Instructions to follow :: What is needed here is an exact copy of every entry.

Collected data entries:
(** * python_janus_client: the Admin/Monitor client

    A shallow embedding of [janus_client/admin_monitor.py]: the
    [JanusAdminMonitorClient] class, its [send_wrapper] request helper and
    the thin request builders on top of it.  The transport, the message
    transaction and [is_subset] belong to other modules of the package
    ([transport.py], [message_transaction.py]); here they are modelled
    from the specification of the package and marked as such. *)

From Stdlib Require Import ZArith NArith Lia Bool.
From stdpp Require Import gmap strings list.

Open Scope string_scope.
Set Warnings "-register-all".

(** ** Messages

    A message is a JSON document as Python's [json] module decodes it:
    [None], booleans, numbers, strings, lists and dicts.  The numbers of
    the admin protocol are integers.  A dict keeps its keys in insertion
    order, so it is an association list; the operations below keep keys
    unique the way Python's dict does. *)

Inductive value : Type :=
| VNone
| VBool (b : bool)
| VInt (z : Z)
| VStr (s : string)
| VList (l : list value)
| VDict (d : list (string * value)).

Abbreviation dict := (list (string * value)).

(** [d.get(k)] *)
Fixpoint dict_get (k : string) (d : dict) : option value :=
  match d with
  | [] => None
  | (k', v) :: rest => if String.eqb k k' then Some v else dict_get k rest
  end.

(** [k in d] *)
Definition dict_has (k : string) (d : dict) : bool :=
  match dict_get k d with Some _ => true | None => false end.

(** [d[k] = v]: an existing key keeps its position, a new one goes last. *)
Fixpoint dict_set (k : string) (v : value) (d : dict) : dict :=
  match d with
  | [] => [(k, v)]
  | (k', v') :: rest =>
      if String.eqb k k' then (k, v) :: rest else (k', v') :: dict_set k v rest
  end.

(** [bool(d)]: a dict is truthy exactly when it is not empty. *)
Definition dict_truthy (d : dict) : bool :=
  match d with [] => false | _ :: _ => true end.

(** [bool(l)] for a list. *)
Definition list_truthy (l : list value) : bool :=
  match l with [] => false | _ :: _ => true end.

(** ** The structural subset test *)

Module Matcher.

(** Strict equality of two scalars: same type and same value. *)
Definition scalar_eqb (p c : value) : bool :=
  match p, c with
  | VBool a, VBool b => Bool.eqb a b
  | VInt a, VInt b => Z.eqb a b
  | VStr a, VStr b => String.eqb a b
  | _, _ => false
  end.

(** Modelled from the spec: [is_subset], which the client imports from
    [message_transaction.py].  Section 4.1: every
    key of the pattern must exist in the candidate; a pattern value
    [None] only asks for the key; a nested document recurses and the
    candidate's value must be a document too; a nested sequence asks for
    a candidate sequence at least as long and is compared position by
    position over the pattern's positions; anything else is compared by
    strict equality.  [value_matches p c] is the test of one pattern
    value [p] against the candidate's value [c]. *)
Fixpoint value_matches (p c : value) {struct p} : bool :=
  match p with
  | VNone => true
  | VDict pd =>
      match c with
      | VDict cd =>
          (fix keys (pd : dict) : bool :=
             match pd with
             | [] => true
             | (k, pv) :: rest =>
                 match dict_get k cd with
                 | Some cv => value_matches pv cv && keys rest
                 | None => false
                 end
             end) pd
      | _ => false
      end
  | VList pl =>
      match c with
      | VList cl =>
          (fix items (pl cl : list value) : bool :=
             match pl, cl with
             | [], _ => true
             | _ :: _, [] => false
             | pv :: pr, cv :: cr => value_matches pv cv && items pr cr
             end) pl cl
      | _ => false
      end
  | _ => scalar_eqb p c
  end.

(** Modelled from the spec: [is_subset(candidate, pattern)], the
    contract [matches(candidate, pattern)] of section 4.1 on two
    documents. *)
Definition is_subset (candidate pattern : dict) : bool :=
  value_matches (VDict pattern) (VDict candidate).

(** The test of one key of the pattern. *)
Definition key_matches (candidate : dict) (kv : string * value) : bool :=
  match dict_get (fst kv) candidate with
  | Some cv => value_matches (snd kv) cv
  | None => false
  end.

End Matcher.
Export Matcher.

(** ** Outcomes of a call *)

(** The exceptions a call of this module can end in. *)
Inductive exn : Type :=
| Timeout
| TransportClosed
| CancelledError
| AttributeError (name : string)
| KeyError (key : string)
| TypeError
| RecursionError.

(** A call returns a value, raises, or stays suspended for ever. *)
Inductive outcome (A : Type) : Type :=
| Returns (a : A)
| Raises (e : exn)
| Suspended.
Arguments Returns {A} a.
Arguments Raises {A} e.
Arguments Suspended {A}.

Completed exercise ::
(** * python_janus_client: the Admin/Monitor client

    A shallow embedding of [janus_client/admin_monitor.py]: the
    [JanusAdminMonitorClient] class, its [send_wrapper] request helper and
    the thin request builders on top of it.  The transport, the message
    transaction and [is_subset] belong to other modules of the package
    ([transport.py], [message_transaction.py]); here they are modelled
    from the specification of the package and marked as such. *)

From Stdlib Require Import ZArith NArith Lia Bool.
From stdpp Require Import gmap strings list.

Open Scope string_scope.
Set Warnings "-register-all".

(** ** Messages

    A message is a JSON document as Python's [json] module decodes it:
    [None], booleans, numbers, strings, lists and dicts.  The numbers of
    the admin protocol are integers.  A dict keeps its keys in insertion
    order, so it is an association list; the operations below keep keys
    unique the way Python's dict does. *)

Inductive value : Type :=
| VNone
| VBool (b : bool)
| VInt (z : Z)
| VStr (s : string)
| VList (l : list value)
| VDict (d : list (string * value)).

Abbreviation dict := (list (string * value)).

(** [d.get(k)] *)
Fixpoint dict_get (k : string) (d : dict) : option value :=
  match d with
  | [] => None
  | (k', v) :: rest => if String.eqb k k' then Some v else dict_get k rest
  end.

(** [k in d] *)
Definition dict_has (k : string) (d : dict) : bool :=
  match dict_get k d with Some _ => true | None => false end.

(** [d[k] = v]: an existing key keeps its position, a new one goes last. *)
Fixpoint dict_set (k : string) (v : value) (d : dict) : dict :=
  match d with
  | [] => [(k, v)]
  | (k', v') :: rest =>
      if String.eqb k k' then (k, v) :: rest else (k', v') :: dict_set k v rest
  end.

(** [bool(d)]: a dict is truthy exactly when it is not empty. *)
Definition dict_truthy (d : dict) : bool :=
  match d with [] => false | _ :: _ => true end.

(** [bool(l)] for a list. *)
Definition list_truthy (l : list value) : bool :=
  match l with [] => false | _ :: _ => true end.

(** ** The structural subset test *)

Module Matcher.

(** Strict equality of two scalars: same type and same value. *)
Definition scalar_eqb (p c : value) : bool :=
  match p, c with
  | VBool a, VBool b => Bool.eqb a b
  | VInt a, VInt b => Z.eqb a b
  | VStr a, VStr b => String.eqb a b
  | _, _ => false
  end.

(** Modelled from the spec: [is_subset], which the client imports from
    [message_transaction.py].  Section 4.1: every
    key of the pattern must exist in the candidate; a pattern value
    [None] only asks for the key; a nested document recurses and the
    candidate's value must be a document too; a nested sequence asks for
    a candidate sequence at least as long and is compared position by
    position over the pattern's positions; anything else is compared by
    strict equality.  [value_matches p c] is the test of one pattern
    value [p] against the candidate's value [c]. *)
Fixpoint value_matches (p c : value) {struct p} : bool :=
  match p with
  | VNone => true
  | VDict pd =>
      match c with
      | VDict cd =>
          (fix keys (pd : dict) : bool :=
             match pd with
             | [] => true
             | (k, pv) :: rest =>
                 match dict_get k cd with
                 | Some cv => value_matches pv cv && keys rest
                 | None => false
                 end
             end) pd
      | _ => false
      end
  | VList pl =>
      match c with
      | VList cl =>
          (fix items (pl cl : list value) : bool :=
             match pl, cl with
             | [], _ => true
             | _ :: _, [] => false
             | pv :: pr, cv :: cr => value_matches pv cv && items pr cr
             end) pl cl
      | _ => false
      end
  | _ => scalar_eqb p c
  end.

(** Modelled from the spec: [is_subset(candidate, pattern)], the
    contract [matches(candidate, pattern)] of section 4.1 on two
    documents. *)
Definition is_subset (candidate pattern : dict) : bool :=
  value_matches (VDict pattern) (VDict candidate).

(** The test of one key of the pattern. *)
Definition key_matches (candidate : dict) (kv : string * value) : bool :=
  match dict_get (fst kv) candidate with
  | Some cv => value_matches (snd kv) cv
  | None => false
  end.

End Matcher.
Export Matcher.

(** ** Outcomes of a call *)

(** The exceptions a call of this module can end in. *)
Inductive exn : Type :=
| Timeout
| TransportClosed
| CancelledError
| AttributeError (name : string)
| KeyError (key : string)
| TypeError
| RecursionError.

(** A call returns a value, raises, or stays suspended for ever. *)
Inductive outcome (A : Type) : Type :=
| Returns (a : A)
| Raises (e : exn)
| Suspended.
Arguments Returns {A} a.
Arguments Raises {A} e.
Arguments Suspended {A}.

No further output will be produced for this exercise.